- Your task
Stop at the line containing "of the index": every line of the listing from the first up to that one must be set down exactly.

○ ○ ○

(** X8. [remove_document] deactivates exactly the document: the
    documents with an active chunk afterwards are those of before without
    the document, the number of active chunks does not grow, and the rows
    of the index (the [total_vectors] of the statistics) stay as they are.
    Removing a document twice is removing it once, removals commute, and
    removing a document that has no entry changes nothing. *)
Theorem remove_document_deactivates (d : string) (st : EmbeddingService.t) :
  let st' := EmbeddingService.remove_document d st in
  EmbeddingService.active_documents st'
  = EmbeddingService.active_documents st ∖ {[d]}
  ∧ EmbeddingService.active_chunks st' ≤ EmbeddingService.active_chunks st
  ∧ EmbeddingService.total_vectors <$> EmbeddingService.get_stats st'
    = EmbeddingService.total_vectors <$> EmbeddingService.get_stats st
  ∧ EmbeddingService.remove_document d st' = st'
  ∧ (∀ d', EmbeddingService.remove_document d
             (EmbeddingService.remove_document d' st)
           = EmbeddingService.remove_document d'
               (EmbeddingService.remove_document d st))
  ∧ ((∀ k c, EmbeddingService.document_chunks st !! k = Some c →
             EmbeddingService.document_id c ≠ d) →
       st' = st).
Proof.
  intros st'. split; [|split; [|split; [|split; [|split]]]].
  - apply set_eq. intros x.
    rewrite elem_of_difference, not_elem_of_singleton,
      !active_documents_elem_of.
    unfold st', EmbeddingService.remove_document. simpl. split.
    + intros (k & c & Hk & Hc & <-).
      rewrite lookup_fmap in Hk. apply fmap_Some in Hk as (c0 & Hk & ->).
      fold (mark_removed d c0) in Hc |- *.
      apply mark_removed_active in Hc as [Hc Hd].
      rewrite mark_removed_document_id. split; [|done]. by exists k, c0.
    + intros [(k & c & Hk & Hc & <-) Hd].
      exists k, (mark_removed d c). rewrite lookup_fmap, Hk.
      split; [done|]. split; [by apply mark_removed_active|].
      apply mark_removed_document_id.
  - unfold EmbeddingService.active_chunks, st',
      EmbeddingService.remove_document. simpl.
    apply inj_le. rewrite map_filter_fmap, map_size_fmap.
    apply map_subseteq_size, map_subseteq_spec. intros k c Hkc.
    apply map_lookup_filter_Some in Hkc as [Hk Hc]. simpl in Hc.
    apply map_lookup_filter_Some. split; [done|]. simpl.
    fold (mark_removed d c) in Hc. by apply mark_removed_active in Hc as [? _].
  - unfold EmbeddingService.get_stats, st'. simpl.
    by destruct (EmbeddingService.is_initialized st).
  - unfold st', EmbeddingService.remove_document,
      EmbeddingService.set_document_chunks. simpl. f_equal.
    rewrite <- map_fmap_compose. apply map_fmap_ext. intros k c _.
    apply mark_removed_idemp.
  - intros d'. unfold EmbeddingService.remove_document,
      EmbeddingService.set_document_chunks. simpl. f_equal.
    rewrite <- !map_fmap_compose. apply map_fmap_ext. intros k c _.
    apply mark_removed_comm.
  - intros Hnone. unfold st', EmbeddingService.remove_document,
      EmbeddingService.set_document_chunks.
    destruct st as [m ix dc init]. simpl in *. f_equal.
    rewrite <- (map_fmap_id dc) at 2. apply map_fmap_ext. intros k c Hk.
    by rewrite decide_False by by apply (Hnone k).
Qed.

Section statistics.

Import EmbeddingService.

Variable load_model : Py.result (string → Faiss.vector).
Variable read_index : string → Py.result (list Faiss.vector).
Variable json_load : string → Py.result (list (string * chunk_info)).
Variable int_of_key : string → Py.result Z.
Variable fs : files.

Local Abbreviation add_documents :=
  (add_documents load_model read_index json_load int_of_key fs).

Lemma add_chunks_active_size (d : string) (chunks : list DocumentParser.chunk)
    (ids texts : list string) (dc : gmap Z chunk_info) :
  dense dc →
  size (filter (λ kv : Z * chunk_info, is_deleted kv.2 = false)
               (foldl (add_chunk d) (ids, texts, dc) chunks).2)
  = (size (filter (λ kv : Z * chunk_info, is_deleted kv.2 = false) dc)
     + length chunks)%nat.
Proof.
  revert ids texts dc.
  induction chunks as [|c chunks IH]; intros ids texts dc Hd; simpl; [lia|].
  rewrite IH by by apply dense_insert.
  rewrite map_filter_insert_True by done.
  rewrite map_size_insert_None; [lia|].
  apply map_lookup_filter_None. left. by apply dense_next_free.
Qed.

Lemma add_documents_table (d : string) (chunks : list DocumentParser.chunk)
    (st : t) :
  ready st →
  document_chunks (add_documents d chunks st).1
  = (foldl (add_chunk d) ([], [], document_chunks st) chunks).2.
Proof.
  intros Hready. pose proof Hready as (Hinit & [encode Hm] & [ix Hix] & Hd).
  unfold EmbeddingService.add_documents.
  rewrite (initialize_ready _ _ _ _ _ _ Hready).
  destruct (add_chunks_dense d chunks [] [] _ Hd)
    as (dc' & Hrun & Hd' & _).
  rewrite Hrun. simpl.
  assert (ready (set_document_chunks dc' st)) as Hready'.
  { split; [done|]. split; [by eexists|]. split; [by eexists | done]. }
  destruct (encode_texts_ready load_model read_index json_load int_of_key fs
              _ (DocumentParser.text <$> chunks) Hready')
    as (encode' & _ & ->).
  simpl. rewrite Hix. by destruct chunks.
Qed.

(** X9. What [add_documents] does to the statistics of a ready service:
    [total_vectors] and [active_chunks] both grow by the number of chunks
    added, and the document becomes one of the active documents as soon
    as one chunk is added (an empty list of chunks changes nothing). *)
Theorem add_documents_updates_statistics
    (d : string) (chunks : list DocumentParser.chunk) (st : t)
    (Hready : ready st) :
  let st' := (add_documents d chunks st).1 in
  ∃ s s',
    get_stats st = Some s
    ∧ get_stats st' = Some s'
    ∧ total_vectors s' = total_vectors s + Py.len chunks
    ∧ stats_active_chunks s' = stats_active_chunks s + Py.len chunks
    ∧ active_documents st'
      = active_documents st ∪ match chunks with
                              | [] => ∅
                              | _ :: _ => {[d]}
                              end.
Proof.
  intros st'.
  pose proof (add_documents_table d chunks st Hready) as Htable.
  fold st' in Htable.
  destruct (add_documents_ready load_model read_index json_load int_of_key
              fs st d chunks Hready)
    as (encode & ix & dc' & Hm & Hix & Hadd & Hd' & Hsize & Hold & Hnew).
  pose proof Hready as (Hinit & _ & _ & Hd).
  assert (st' = Service (Some encode)
                  (Some (ix ++ map encode (DocumentParser.text <$> chunks)))
                  dc' true) as Hst'.
  { unfold st'. by rewrite Hadd. }
  unfold get_stats. rewrite Hinit, Hst'. cbn [is_initialized index].
  rewrite Hix. eexists _, _. split; [done|]. split; [done|].
  cbn [total_vectors stats_active_chunks].
  split; [|split].
  - unfold Faiss.ntotal, Py.len.
    rewrite length_app, length_map, length_fmap. lia.
  - unfold active_chunks. rewrite <- Hst', Htable.
    rewrite add_chunks_active_size by done. unfold Py.len. lia.
  - apply set_eq. intros x. rewrite elem_of_union.
    rewrite !active_documents_elem_of. cbn [document_chunks]. split.
    + intros (k & c & Hk & Hc & <-).
      destruct (decide (k < slots st)) as [Hlt|Hge].
      * left. exists k, c. by rewrite <- Hold.
      * right. assert (is_Some (dc' !! k)) as Hin by by eexists.
        apply Hd' in Hin. unfold slots in Hge.
        destruct (lookup_lt_is_Some_2 chunks (Z.to_nat (k - slots st)))
          as [ch Hch]; [unfold slots; lia|].
        pose proof (Hnew _ _ Hch) as Hk'.
        replace (slots st + Z.of_nat (Z.to_nat (k - slots st))) with k
          in Hk' by (unfold slots; lia).
        rewrite Hk in Hk'. injection Hk' as ->.
        destruct chunks; [done|]. simpl. set_solver.
    + intros [(k & c & Hk & Hc & <-)|Hx].
      * exists k, c. rewrite Hold; [done|].
        unfold slots. apply Hd. by eexists.
      * destruct chunks as [|ch chunks]; [set_solver|].
        apply elem_of_singleton in Hx as ->.
        exists (slots st + Z.of_nat 0), (chunk_entry d ch).
        split; [by apply Hnew|]. done.
Qed.

End statistics.

Lemma add_documents_updates_statistics_witness :
  ∃ s',
    EmbeddingService.get_stats
      (EmbeddingService.add_documents (inr unit_encode) no_read_index
         no_json_load no_int_of_key no_files "doc"
         [example_chunk; example_chunk] example_service).1
    = Some s'
    ∧ EmbeddingService.total_vectors s' = 1 + 2
    ∧ EmbeddingService.stats_active_chunks s' = 1 + 2.
Proof.
  destruct (add_documents_updates_statistics (inr unit_encode) no_read_index
              no_json_load no_int_of_key no_files "doc"
              [example_chunk; example_chunk] example_service
              ready_example_service)
    as (s & s' & Hs & Hs' & Htotal & Hactive & _).
  exists s'. injection Hs as <-.
  split; [exact Hs'|]. split; [exact Htotal | exact Hactive].
Defined.

Lemma omap_seq_lookup {A} (f : nat → option A) (n k : nat) :
  (∀ i, (i < n)%nat → is_Some (f i)) →
  omap f (seq 0 n) !! k = if decide (k < n)%nat then f k else None.
Proof.
  intros Hsome. induction n as [|n IH].
  - by rewrite decide_False by lia.
  - rewrite seq_S, omap_app. simpl.
    assert (length (omap f (seq 0 n)) = n) as Hlen.
    { clear IH. induction n as [|n IHn]; [done|].
      rewrite seq_S, omap_app, length_app, IHn by (intros; apply Hsome; lia).
      simpl. destruct (Hsome n ltac:(lia)) as [x ->]. simpl. lia. }
    destruct (Hsome n ltac:(lia)) as [x Hx]. rewrite Hx. simpl.
    destruct (decide (k < n)%nat) as [Hlt|Hge].
    + rewrite lookup_app_l by lia. rewrite IH by (intros; apply Hsome; lia).
      by rewrite decide_True by lia.
    + rewrite lookup_app_r by lia. rewrite Hlen.
      destruct (decide (k = n)) as [->|Hne].
      * rewrite Nat.sub_diag. simpl. by rewrite decide_True by lia.
      * rewrite decide_False by lia.
        destruct (k - n)%nat as [|m] eqn:Hm; [lia | done].
Qed.

(** The values of a dense table, by position. *)
Lemma values_lookup (dc : gmap Z EmbeddingService.chunk_info) (k : nat) :
  dense dc → EmbeddingService.values dc !! k = dc !! Z.of_nat k.
Proof.
  intros Hd. unfold EmbeddingService.values.
  rewrite omap_seq_lookup by (intros i Hi; apply Hd; lia).
  case_decide as Hk; [done|]. symmetry.
  apply eq_None_not_Some. rewrite (Hd _). lia.
Qed.

Lemma head_filter_first {A} (P : A → Prop) `{!∀ x, Decision (P x)}
    (l : list A) (i : nat) (x : A) :
  l !! i = Some x → P x →
  (∀ j y, (j < i)%nat → l !! j = Some y → ¬ P y) →
  head (filter P l) = Some x.
Proof.
  revert i. induction l as [|z l IH]; intros i Hi Hx Hbefore; [done|].
  rewrite filter_cons. destruct i as [|i].
  - injection Hi as ->. by rewrite decide_True.
  - rewrite decide_False by (apply (Hbefore 0%nat); [lia | done]).
    apply (IH i); [done | done |].
    intros j y Hj Hy. apply (Hbefore (S j)); [lia | done].
Qed.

○ ○ ○

- Answer to this exercise
(** X8. [remove_document] deactivates exactly the document: the
    documents with an active chunk afterwards are those of before without
    the document, the number of active chunks does not grow, and the rows
    of the index (the [total_vectors] of the statistics) stay as they are.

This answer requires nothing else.